TASK STATEMENT
The entries below hold a line with "rewrite bind_state, swrap_small" and a line with "pose proof (kv_len _ Hx).". Return those lines and all that lie between them, exactly and only.

INFORMATION GIVEN
(* ===== verification/MsgReaderFacts.v ===== *)
(** * The message set reader, facts

    What the reader makes of a record and of a batch as the protocol has them. *)

From S2P Require Import Prelude Varint RdBuf Slice Crc Header Msgq KafkaBuf KafkaBufFacts RecordBatch.
From S2P Require Import MsgWriter MsgReader ReadFacts Aborted.

(** ** Parsers step by step *)

Lemma bind_read {A B} (m : reader A) (k : A -> parser B) s st s' x :
  m s = Some (s', inl x) -> p_bind (p_read m) k s st = k x s' st.
Proof. intros E. unfold p_bind, p_read. now rewrite E. Qed.

Lemma bind_fail {A B} (m : reader A) (k : A -> parser B) s st s' err :
  m s = Some (s', inr err) -> p_bind (p_read m) k s st = Some (s', st, inr err).
Proof. intros E. unfold p_bind, p_read. now rewrite E. Qed.

Lemma bind_state {B} (k : rd_kafka_msgset_reader_t -> parser B) s st :
  p_bind p_state k s st = k st s st.
Proof. reflexivity. Qed.

Lemma bind_slice {B} (k : rd_slice -> parser B) s st : p_bind p_slice k s st = k s s st.
Proof. reflexivity. Qed.

Lemma bind_ret {A B} (x : A) (k : A -> parser B) s st : p_bind (p_ret x) k s st = k x s st.
Proof. reflexivity. Qed.

Lemma bind_update {B} f (k : unit -> parser B) s st : p_bind (p_update f) k s st = k tt s (f st).
Proof. reflexivity. Qed.

Lemma bind_some {A B} (o : option A) x (k : A -> parser B) s st :
  o = Some x -> p_bind (p_some o) k s st = k x s st.
Proof. intros ->. reflexivity. Qed.

(** The next read, by the lemma [L] on what is left. *)
Ltac rd_step L :=
  let s := fresh "s" in let E := fresh "E" in let H := fresh "W" in
  destruct L as (s & E & H); rewrite (bind_read _ _ _ _ _ _ E); clear E.

(** ** Messages *)

Section Messages.
Context (conf : fetch_conf) (hdr : msgset_v2_hdr).

(** The headers as they are stored with a message, unparsed. *)
Definition binhdrs_of (m : rd_kafka_msg) : bytes :=
  zvarint (zlen (msg_headers m)) ++ headers_bytes (msg_headers m).

Definition log_append (attributes : Z) : bool :=
  negb (Z.land attributes RD_KAFKA_MSG_ATTR_LOG_APPEND_TIME =? 0).

(** The message a consumer gets for [m] at the offset. *)
Definition consumed_msg (m : rd_kafka_msg) (offset : Z) : rd_kafka_msg :=
  mk_msg (opt_len (rkm_payload m)) (rkm_key m) (opt_len (rkm_key m)) (fetch_partition conf) offset
    (if log_append (v2_Attributes hdr) then RD_KAFKA_TIMESTAMP_LOG_APPEND_TIME
     else RD_KAFKA_TIMESTAMP_CREATE_TIME)
    (if log_append (v2_Attributes hdr) then v2_MaxTimestamp hdr else rkm_timestamp m)
    RD_KAFKA_MSG_STATUS_PERSISTED (fetch_broker_id conf) 0 0 0 0 0 0 (rkm_payload m) None.

Definition consumed (m : rd_kafka_msg) (offset : Z) : fetch_op :=
  OpFetch (consumed_msg m offset) (mk_kbytes (zlen (binhdrs_of m)) (Some (binhdrs_of m))) false.

(** The messages from an offset on that are not behind the fetch offset. *)
Fixpoint consumed_all (fetch_offset offset : Z) (l : list rd_kafka_msg) : list fetch_op :=
  match l with
  | [] => []
  | m :: l =>
      (if offset <? fetch_offset then [] else [consumed m offset]) ++ consumed_all fetch_offset (offset + 1) l
  end.

(** What they add to the counts. *)
Definition op_size (rko : fetch_op) : Z :=
  match rko with OpFetch rkm _ _ => rkm_key_len rkm + rkm_len rkm | _ => 0 end.

Definition add_op (m : rd_kafka_msgset_reader_t) (rko : fetch_op) : rd_kafka_msgset_reader_t :=
  set_msgcnt (msetr_enq m rko) (i32 (msetr_msgcnt m + 1)) (i64 (msetr_msg_bytes m + op_size rko)).

Definition add_ops (m : rd_kafka_msgset_reader_t) (l : list fetch_op) : rd_kafka_msgset_reader_t :=
  fold_left add_op l m.

Lemma kbytes_data_opt o : kbytes_data (mk_kbytes (opt_len o) o) = o.
Proof.
  unfold kbytes_data. cbn [kb_len kb_data]. destruct o; cbn [opt_len]; [| reflexivity].
  now ztest.
Qed.

Lemma kbytes_len_opt o : RD_KAFKAP_LEN (opt_len o) = opt_len o.
Proof. unfold RD_KAFKAP_LEN. destruct o; cbn [opt_len]; [| reflexivity]. now ztest. Qed.

Context (rb : rd_buf) (i : nat) (seg : rd_segment).

(** A well-formed message that is not in a control batch. *)
Lemma msg_v2_ok st en s pos m off r msetr :
  window rb i seg st en s pos (record_bytes (v2_BaseTimestamp hdr) off m ++ r) ->
  msg_ok m -> in_i 64 (rkm_timestamp m) -> in_i 31 off ->
  zlen (record_bytes (v2_BaseTimestamp hdr) off m) < 2 ^ 31 ->
  in_i 64 (v2_BaseOffset hdr + off) ->
  Z.land (v2_Attributes hdr) RD_KAFKA_MSGSET_V2_ATTR_CONTROL = 0 ->
  exists s', rd_kafka_msgset_reader_msg_v2 conf rb hdr s msetr =
      Some (s', add_ops msetr (if v2_BaseOffset hdr + off <? rktp_fetch_offset msetr then []
                               else [consumed m (v2_BaseOffset hdr + off)]), 0) /\
    window rb i seg st en s' (pos + zlen (record_bytes (v2_BaseTimestamp hdr) off m)) r.
Proof.
  intros W Hm Hts Hoff Hlen Hbase Hctrl.
  pose proof (record_body_len (v2_BaseTimestamp hdr) off m Hm Hoff) as Hbody.
  assert (record_bytes (v2_BaseTimestamp hdr) off m =
    zvarint (zlen (record_body (v2_BaseTimestamp hdr) off m)) ++ record_body (v2_BaseTimestamp hdr) off m)
    as Er by reflexivity.
  remember (record_body (v2_BaseTimestamp hdr) off m) as body eqn:Eb.
  rewrite Er in *. rewrite zlen_app in *. rewrite <- app_assoc in W.
  pose proof (zvarint_range (zlen body) ltac:(unfold in_i; lia)) as Hvl.
  unfold rd_kafka_msgset_reader_msg_v2, p_result, msg_v2_body.
  rd_step (read_varint_ok _ _ _ _ _ _ _ (zlen body) _ ltac:(unfold in_i; lia) W).
  rewrite bind_slice, (win_offset _ _ _ _ _ _ _ _ W0).
  pose proof (wd_in _ _ _ _ _ _ _ _ W) as Hin. pose proof (win_len _ _ _ _ _ _ _ _ W0) as Hl0.
  rewrite zlen_app in Hl0.
  rewrite (wrap_small 64 (zlen body)), wrap_small by lia. set (message_end := _ + zlen body).
  set (rest := kv_bytes (rkm_key m) ++ kv_bytes (rkm_payload m) ++ binhdrs_of m).
  assert (body = be_enc 1 0 ++ zvarint (i64 (rkm_timestamp m - v2_BaseTimestamp hdr)) ++ zvarint off ++ rest)
    as Eb' by exact Eb.
  rewrite Eb', <- !app_assoc in W0.
  rd_step (read_i8_ok _ _ _ _ _ _ _ 0 _ ltac:(unfold in_i; lia) W0).
  rd_step (read_varint_ok _ _ _ _ _ _ _ _ _ ltac:(apply swrap_range; lia) W1).
  rd_step (read_varint_ok _ _ _ _ _ _ _ off _ ltac:(unfold in_i in *; lia) W2).
  rewrite bind_state, swrap_small by (lia || assumption).
  assert (exists p3, window rb i seg st en s3 p3 (rest ++ r) /\ message_end - (p3 - st) = zlen rest /\
    st <= p3 < 2 ^ 62 /\ zlen rest + zlen r = en - p3 /\ zlen rest < 2 ^ 31) as (p3 & W3' & Hend & Hp3 & Hl3 & Hlr).
  { pose proof (win_len _ _ _ _ _ _ _ _ W3) as Hl. rewrite zlen_app in Hl. eexists. split; [exact W3 |].
    pose proof (wd_in _ _ _ _ _ _ _ _ W3). unfold message_end.
    rewrite Eb' in Hlen at 2. rewrite !zlen_app in Hlen. lia. }
  clear W0 W1 W2 W3.
  destruct (v2_BaseOffset hdr + off <? rktp_fetch_offset msetr).
  - destruct (buf_skip_ok _ _ _ _ _ _ _ rest r (zlen rest) W3' eq_refl) as (s' & E & W').
    rewrite (bind_read _ _ s3 _ s' tt).
    2: { unfold rd_kafka_buf_skip_to. rewrite (win_offset _ _ _ _ _ _ _ _ W3'). rewrite <- E. f_equal. lia. }
    exists s'. split; [reflexivity |]. replace (pos + _) with (p3 + zlen rest); [assumption |].
    unfold message_end in *. lia.
  - rewrite Hctrl. cbn [Z.eqb negb]. unfold rest in W3'. rewrite <- !app_assoc in W3'.
    pose proof (mk_len_max _ Hm) as Hx. rewrite (mk_len _ Hm) in Hx.
    pose proof (mk_key_max _ Hm) as Hy. rewrite (mk_key_len _ Hm) in Hy.
    rd_step (read_bytes_varint_ok _ _ _ _ _ _ _ _ _ Hy W3').
    rd_step (read_bytes_varint_ok _ _ _ _ _ _ _ _ _ Hx W0).
    rewrite bind_slice, (win_offset _ _ _ _ _ _ _ _ W1).
    pose proof (kv_len _ Hx). pose proof (kv_len _ Hy).
    assert (i32 (u64 (message_end - (p3 + zlen (kv_bytes (rkm_key m)) + zlen (kv_bytes (rkm_payload m)) - st)))
      = zlen (binhdrs_of m)) as ->.
    { unfold rest in Hend, Hlr. rewrite !zlen_app in Hend, Hlr. rewrite wrap_small by lia.
      rewrite swrap_small by (lia || (unfold in_i; lia)). lia. }
    rd_step (read_ptr_ok _ _ _ _ _ _ _ _ _ (zlen (binhdrs_of m)) W1 eq_refl).
    rewrite bind_update. eexists. split.
    2: { replace (pos + _) with (p3 + zlen (kv_bytes (rkm_key m)) + zlen (kv_bytes (rkm_payload m))
           + zlen (binhdrs_of m)); [exact W2 |].
         unfold message_end, rest in *. rewrite !zlen_app in *. lia. }
    unfold p_ret. do 3 f_equal. unfold log_append. change (Z.land 0 RD_KAFKA_MSG_ATTR_LOG_APPEND_TIME) with 0.
    cbn [Z.eqb negb]. rewrite orb_false_r. unfold add_ops. cbn [fold_left]. unfold add_op, msetr_add_msg.
    cbn [kb_len].
    rewrite !kbytes_len_opt, !kbytes_data_opt.
    assert (0 <= opt_len (rkm_payload m)) by (destruct (rkm_payload m); cbn; lia).
    assert (0 <= opt_len (rkm_key m)) by (destruct (rkm_key m); cbn; lia).
    rewrite !wrap_small by lia. unfold consumed, consumed_msg, log_append, binhdrs_of.
    assert (i64 (v2_BaseTimestamp hdr + i64 (rkm_timestamp m - v2_BaseTimestamp hdr)) = rkm_timestamp m) as ->.
    { rewrite swrap_add_r by lia. replace (_ + (_ - _)) with (rkm_timestamp m) by lia.
      apply swrap_small; [lia | assumption]. }
    destruct (_ =? 0); cbn; now rewrite Z.add_assoc.
Qed.

(** Messages a batch may hold. *)
Definition rec_ok (bts : Z) (m : rd_kafka_msg) : Prop :=
  msg_ok m /\ in_i 64 (rkm_timestamp m) /\ 36 + rkm_len m + rkm_key_len m + msg_hdr_size m < 2 ^ 31.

EXERCISE RESULT
  rewrite bind_state, swrap_small by (lia || assumption).
  assert (exists p3, window rb i seg st en s3 p3 (rest ++ r) /\ message_end - (p3 - st) = zlen rest /\
    st <= p3 < 2 ^ 62 /\ zlen rest + zlen r = en - p3 /\ zlen rest < 2 ^ 31) as (p3 & W3' & Hend & Hp3 & Hl3 & Hlr).
  { pose proof (win_len _ _ _ _ _ _ _ _ W3) as Hl. rewrite zlen_app in Hl. eexists. split; [exact W3 |].
    pose proof (wd_in _ _ _ _ _ _ _ _ W3). unfold message_end.
    rewrite Eb' in Hlen at 2. rewrite !zlen_app in Hlen. lia. }
  clear W0 W1 W2 W3.
  destruct (v2_BaseOffset hdr + off <? rktp_fetch_offset msetr).
  - destruct (buf_skip_ok _ _ _ _ _ _ _ rest r (zlen rest) W3' eq_refl) as (s' & E & W').
    rewrite (bind_read _ _ s3 _ s' tt).
    2: { unfold rd_kafka_buf_skip_to. rewrite (win_offset _ _ _ _ _ _ _ _ W3'). rewrite <- E. f_equal. lia. }
    exists s'. split; [reflexivity |]. replace (pos + _) with (p3 + zlen rest); [assumption |].
    unfold message_end in *. lia.
  - rewrite Hctrl. cbn [Z.eqb negb]. unfold rest in W3'. rewrite <- !app_assoc in W3'.
    pose proof (mk_len_max _ Hm) as Hx. rewrite (mk_len _ Hm) in Hx.
    pose proof (mk_key_max _ Hm) as Hy. rewrite (mk_key_len _ Hm) in Hy.
    rd_step (read_bytes_varint_ok _ _ _ _ _ _ _ _ _ Hy W3').
    rd_step (read_bytes_varint_ok _ _ _ _ _ _ _ _ _ Hx W0).
    rewrite bind_slice, (win_offset _ _ _ _ _ _ _ _ W1).
    pose proof (kv_len _ Hx). pose proof (kv_len _ Hy).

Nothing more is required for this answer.